WHAT YOU SHOULD DO: Find the line with "destruct (G2 d" in the entries below, then reproduce it and every line after it down to and including the line with "rewrite G5. fold b.", exactly.

Records from a data source:
====

(** The end of the stream, or the current blob is there. *)
Lemma ensure_outcome D s :
  good D s ->
  outcome D s (fun e => e = ESent EOF -> D = concat chunks) (fun _ s'' => is_Some (rd_currentData s''))
    (ensureCurrentBlob world sdBlob config s).
Proof.
  intros Hg. unfold ensureCurrentBlob. eapply outcome_bind; [apply get_outcome; [done|apply sameSpot_refl]|].
  intros s0 s1 _ Hs [-> ->]. destruct (rd_currentData s) as [d|] eqn:Ed; [by apply outcome_ret; eauto|].
  destruct (Nat.leb_spec (length infos) (rd_currentBlob s)) as [Hl|Hl]; rewrite infos_length in Hl.
  { apply outcome_ret; [done..|]. intros _. destruct Hg as [G1 G2 G3 G4 G5 G6].
    rewrite G6. unfold chunkAt. rewrite (lookup_ge_None_2 chunks) by lia. simpl. rewrite take_nil, app_nil_r.
    by rewrite take_ge by lia. }
  destruct (rd_blobCache s !! rd_currentBlob s) as [[d t]|] eqn:Ec.
  { eapply outcome_weaken; [apply (setCurrent_data D s notEnd); [done|done| |lia]|by intros e He ->|done].
    unfold chunkAt. by rewrite (g_cache _ _ Hg _ _ _ Ec). }
  destruct (infos !! rd_currentBlob s) as [bi|] eqn:Ei.
  2: { apply lookup_ge_None in Ei. rewrite infos_length in Ei. lia. }
  unfold index. rewrite Ei. eapply outcome_bind; [apply (outcome_ret D s _ (fun x s' => x = bi /\ s' = s)); done|].
  intros x s' _ _ [-> ->]. fold (hashAt bi). case_bool_decide as Eh.
  - eapply outcome_weaken; [apply (setCurrent_data D s notEnd); [done|done| |lia]|by intros e He ->|done].
    unfold chunkAt. destruct (chunks !! rd_currentBlob s) as [c|] eqn:Hc; [|done]. exfalso.
    pose proof (lookup_lt_Some _ _ _ Hc) as Hlt. rewrite (so_length SO) in Hlt.
    destruct (lookup_lt_is_Some_2 blobs _ Hlt) as [b Hb].
    destruct (so_blob SO _ _ _ Ei Hb) as (_ & Hne & _). apply Hne. unfold hashAt in Eh.
    apply length_zero_iff_nil. pose proof (length_EncodeToString (bi_BlobHash bi)) as HL. rewrite Eh in HL. simpl in HL. lia.
  - assert (Hlt : (rd_currentBlob s < length blobs)%nat).
    { rewrite <- (so_length SO). destruct (decide (rd_currentBlob s = length chunks)) as [E|]; [|lia].
      rewrite E in Ei. apply terminator_at in Ei as [Ez _]. unfold hashAt in Eh. rewrite Ez in Eh. by destruct Eh. }
    destruct (lookup_lt_is_Some_2 blobs _ Hlt) as [b Hb].
    pose proof (loadBlob_outcome D s (rd_currentBlob s) bi b s Ei Hb Hg (sameSpot_refl s)) as (H1 & H2 & H3).
    split; [done|]. split; [done|]. destruct (loadBlob _ _ _ _ _ _) as [[[]|e|w] s']; simpl in *; [|by intros ->|done].
    apply H3. by destruct H2 as (_ & E & _).
Qed.

Lemma g_prefix D s : good D s -> exists rest, concat chunks = D ++ rest.
Proof.
  intros [G1 G2 G3 G4 G5 G6]. unfold chunkAt in G6. destruct (chunks !! rd_currentBlob s) as [c|] eqn:Hc.
  - exists (drop (Z.to_nat (rd_blobOffset s)) c ++ concat (drop (S (rd_currentBlob s)) chunks)).
    rewrite G6. simpl. change (id c) with c. rewrite <- app_assoc, (app_assoc (take _ c)), take_drop.
    rewrite <- (take_drop_middle _ _ _ Hc) at 1. by rewrite concat_app.
  - exists []. rewrite G6. simpl. rewrite take_nil, !app_nil_r. apply lookup_ge_None in Hc.
    by rewrite take_ge.
Qed.

Lemma start_outcome D s :
  good D s ->
  outcome D s (fun e => e = ESent EOF -> D = concat chunks) (fun _ _ => True) (readStart sdBlob s).
Proof.
  intros Hg. unfold readStart, get, andThen. destruct (rd_closed s); [by apply outcome_ret|].
  destruct (Z.leb_spec (totalSize sdBlob) (rd_currentPos s)) as [Hl|Hl]; [|by apply outcome_ret].
  apply outcome_ret; [done..|]. intros _. destruct (g_prefix D s Hg) as [rest E]. rewrite (g_pos _ _ Hg) in Hl.
  pose proof chunks_le_total as Ht. rewrite E, length_app in Ht. destruct rest; [by rewrite E, app_nil_r|simpl in Ht; lia].
Qed.

(** A piece of the current chunk is delivered. *)
Lemma copy_good D s n :
  good D s -> is_Some (rd_currentData s) -> 0 <= n ->
  exists bs need s',
    readCopy sdBlob n s = (Ok (bs, need), s') /\ good (D ++ bs) s'
    /\ is_Some (rd_currentData s') /\ rd_currentBlob s' = rd_currentBlob s /\ rd_closed s' = rd_closed s
    /\ need = (Z.of_nat (length (chunkAt (rd_currentBlob s'))) <=? rd_blobOffset s')
    /\ (0 < n -> (0 < length bs)%nat \/ need = true).
Proof.
  intros Hg [d Hd] Hn. pose proof (g_prefix D s Hg) as [rest Er]. destruct Hg as [G1 G2 G3 G4 G5 G6].
  destruct (G2 d Hd) as [-> Hb]. set (b := rd_currentBlob s) in *. set (c := chunkAt b) in *.
  pose proof chunks_le_total as Ht. pose proof totalSize_blobs as Htb. pose proof (so_range SO) as Hr.
  (* what is left of the chunk is left of the stream *)
  assert (Hrest : Z.of_nat (length c) - rd_blobOffset s <= totalSize sdBlob - Z.of_nat (length D)).
  { enough ((length c - Z.to_nat (rd_blobOffset s) + length D <= length (concat chunks))%nat) by lia.
    rewrite G6, length_app, length_take. destruct (chunks !! b) as [c'|] eqn:Hc.
    - rewrite <- (take_drop_middle _ _ _ Hc) at 2. rewrite concat_app, length_app. simpl. rewrite length_app.
      subst c. unfold chunkAt. rewrite Hc. simpl. change (id c') with c'. lia.
    - assert (c = []) as -> by (subst c; unfold chunkAt; by rewrite Hc). simpl.
      pose proof (concat_take_le chunks b). lia. }
  assert (HoD : rd_blobOffset s <= Z.of_nat (length D)) by (rewrite G6, length_app, length_take; lia).
  assert (HcR : Z.of_nat (length c) < 2 ^ 63) by lia.
  unfold readCopy, get, andThen, ret, setCurrent, setPos. rewrite Hd. cbn [default from_option]. change (id c) with c.
  rewrite G5. fold b.
  rewrite (int64_id (Z.of_nat (length c) - rd_blobOffset s)) by (unfold in_int64; lia).
  rewrite (int64_id (totalSize sdBlob - Z.of_nat (length D))) by (unfold in_int64; lia).
  set (m := Z.min n (Z.of_nat (length c) - rd_blobOffset s)).
  assert (Em : (if Z.of_nat (length c) - rd_blobOffset s <? n then Z.of_nat (length c) - rd_blobOffset s else n) = m).
  { subst m. destruct (Z.ltb_spec (Z.of_nat (length c) - rd_blobOffset s) n); lia. }
  rewrite Em. rewrite (proj2 (Z.ltb_ge _ m)) by lia. rewrite (proj2 (Z.ltb_ge m 0)) by lia.
  rewrite !int64_id by (unfold in_int64; lia). do 3 eexists. split; [reflexivity|]. cbn.
  assert (Hlen : length (take (Z.to_nat m) (drop (Z.to_nat (rd_blobOffset s)) c)) = Z.to_nat m).
  { rewrite length_take, length_drop. lia. }
  split_and!; [|by eexists|done|done|done|].
  - split; cbn; fold b c; [done| |lia|done|rewrite length_app, Hlen; lia|].
    + intros d [= <-]. done.
    + rewrite G6, <- app_assoc. f_equal. rewrite Z2Nat.inj_add by lia.
      by rewrite take_take_drop.
  - intros Hn'. rewrite Hlen. fold b c. destruct (Z.leb_spec (Z.of_nat (length c)) (rd_blobOffset s + m)); [by right|left; lia].
Qed.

====

YOUR RESPONSE:
  destruct (G2 d Hd) as [-> Hb]. set (b := rd_currentBlob s) in *. set (c := chunkAt b) in *.
  pose proof chunks_le_total as Ht. pose proof totalSize_blobs as Htb. pose proof (so_range SO) as Hr.
  (* what is left of the chunk is left of the stream *)
  assert (Hrest : Z.of_nat (length c) - rd_blobOffset s <= totalSize sdBlob - Z.of_nat (length D)).
  { enough ((length c - Z.to_nat (rd_blobOffset s) + length D <= length (concat chunks))%nat) by lia.
    rewrite G6, length_app, length_take. destruct (chunks !! b) as [c'|] eqn:Hc.
    - rewrite <- (take_drop_middle _ _ _ Hc) at 2. rewrite concat_app, length_app. simpl. rewrite length_app.
      subst c. unfold chunkAt. rewrite Hc. simpl. change (id c') with c'. lia.
    - assert (c = []) as -> by (subst c; unfold chunkAt; by rewrite Hc). simpl.
      pose proof (concat_take_le chunks b). lia. }
  assert (HoD : rd_blobOffset s <= Z.of_nat (length D)) by (rewrite G6, length_app, length_take; lia).
  assert (HcR : Z.of_nat (length c) < 2 ^ 63) by lia.
  unfold readCopy, get, andThen, ret, setCurrent, setPos. rewrite Hd. cbn [default from_option]. change (id c) with c.
  rewrite G5. fold b.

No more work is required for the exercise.